My answer to this question is simple: The price increase in California was caused by the unexpected shutdown of more than 30 percent of the state’s refining capacity. Supply was lost, and prices rose. This has happened before. I served on a task force headed by California’s attorney general that looked into the matter in 1979. I and three other members of the task force testified on the question to a state Senate committee at the end of march.
I testified in March that markets in California are working pretty well given the isolated structure of the state’s market. However, California politicians are willing to take on the oil industry any time prices rise or do not fall when world prices fall. They have the interests of their constituents in mind.
Our politicians should do the same. If they asked me what to do (and they have not despite my letters and columns in The Aspen Times), I would give them two alternatives. The better alternative would be to build a publicly owned gasoline station that was leased to a private entity on the condition that the lessee offered lower prices based on wholesale or rack prices in Denver. That could bring prices in Aspen down by a dollar. The Tennessee firm would lower its prices to other dealers in Aspen to keep its market. (Its retail station is charging $2.25 in Grand Junction today.)

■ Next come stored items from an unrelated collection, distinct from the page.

(** submit "jazz", the engine answers with two tracks under the right id,
    the debounce time passes: the two tracks are visible. *)
Example end_to_end_example :
  let s := @run example_enums
             [SearchTextChanged (qstr "jazz");
              EngineAddResults 1 [qstr "Track A"; qstr "Track B"];
              TimePasses 250] example_view in
  visible_results s = Some [qstr "Track A"; qstr "Track B"]
  /\ results_stack (ui_ s) = results_page
  /\ remaining (swap_models_timer_ s) = None.
Proof. cbv zeta. refine (conj _ (conj _ _)); vm_compute; reflexivity. Qed.

(** A pending artwork request does not survive a swap or a regrouping. *)
Example art_requests_example :
  let s := with_art_requests {[ 7 := mkIndex model_1 0 ]} example_view in
  art_requests_ s !! 7 = Some (mkIndex model_1 0)
  /\ art_requests_ (SwapModels s) !! 7 = None
  /\ art_requests_ (SetGroupBy (mkGrouping 2 0 0) s) !! 7 = None.
Proof. cbv zeta. refine (conj _ (conj _ _)); vm_compute; reflexivity. Qed.

(** ** Further properties of the slots *)

(** *** The debounce timer *)

Lemma search_textChanged_frame text s :
  front_model_ (search_textChanged text s) = front_model_ s
  /\ back_model_ (search_textChanged text s) = back_model_ s
  /\ current_model_ (search_textChanged text s) = back_model_ s
  /\ proxies (search_textChanged text s) = proxies s
  /\ results (ui_ (search_textChanged text s)) = results (ui_ s)
  /\ results_stack (ui_ (search_textChanged text s)) = results_stack (ui_ s)
  /\ search (ui_ (search_textChanged text s)) = text
  /\ error_ (search_textChanged text s) = false
  /\ swap_models_timer_ (search_textChanged text s) = start (swap_models_timer_ s)
  /\ models (search_textChanged text s)
     = model_call (back_model_ s) TidalSearchModel.Clear (models s).
Proof.
  unfold search_textChanged.
  set (s1 := with_ui (search_set text (ui_ s)) s).
  destruct (TextEdited_pointers text s1) as (-> & -> & -> & _).
  destruct (TextEdited_frame text s1) as (-> & -> & -> & -> & -> & -> & ->).
  repeat split.
Qed.

(** Less than the remaining time passes: only the remaining time changes. *)
Lemma elapse_short msec ms s :
  remaining (swap_models_timer_ s) = Some ms -> msec < ms ->
  front_model_ (elapse msec s) = front_model_ s
  /\ back_model_ (elapse msec s) = back_model_ s
  /\ current_model_ (elapse msec s) = current_model_ s
  /\ proxies (elapse msec s) = proxies s
  /\ models (elapse msec s) = models s
  /\ ui_ (elapse msec s) = ui_ s
  /\ isActive (swap_models_timer_ (elapse msec s)) = true.
Proof.
  intros Hrem Hlt. unfold elapse, isActive. rewrite Hrem.
  destruct (msec <=? 0); [now rewrite Hrem|].
  destruct (Z.ltb_spec msec ms); [|lia]. repeat split.
Qed.

(** The remaining time runs out: the timer stops and the models swap. *)
Lemma elapse_fires msec ms s :
  singleShot (swap_models_timer_ s) = true ->
  remaining (swap_models_timer_ s) = Some ms -> 0 < ms <= msec ->
  elapse msec s = SwapModels (with_timer (stop (swap_models_timer_ s)) s).
Proof.
  intros Hshot Hrem Hle. unfold elapse. rewrite Hrem.
  destruct (Z.leb_spec msec 0); [lia|].
  destruct (Z.ltb_spec msec ms); [lia|].
  unfold rearm. now rewrite Hshot.
Qed.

As a second and last alternative, I would suggest that our politicians petition state legislators to pass legislation that permits the imposition of price controls. A little-known 1988 decision by the U.S. Supreme Court upheld the right of states to impose price controls on petroleum products. The court found that federal pre-emption had ended when a federal statute expired in 1981. The state of Colorado could pass legislation that capped retail prices based on wholesale costs in Denver or Denver retail prices. The controls could cut the excess profits earned in supplying some mountain communities. (In some other communities such as Silverthorne and Leadville, prices are around $2.10 today.)
While I think that price controls are a terrible idea, I find the continuing legalized extortion of valley residents more offense. As the election approaches, ask the candidates to take a stand.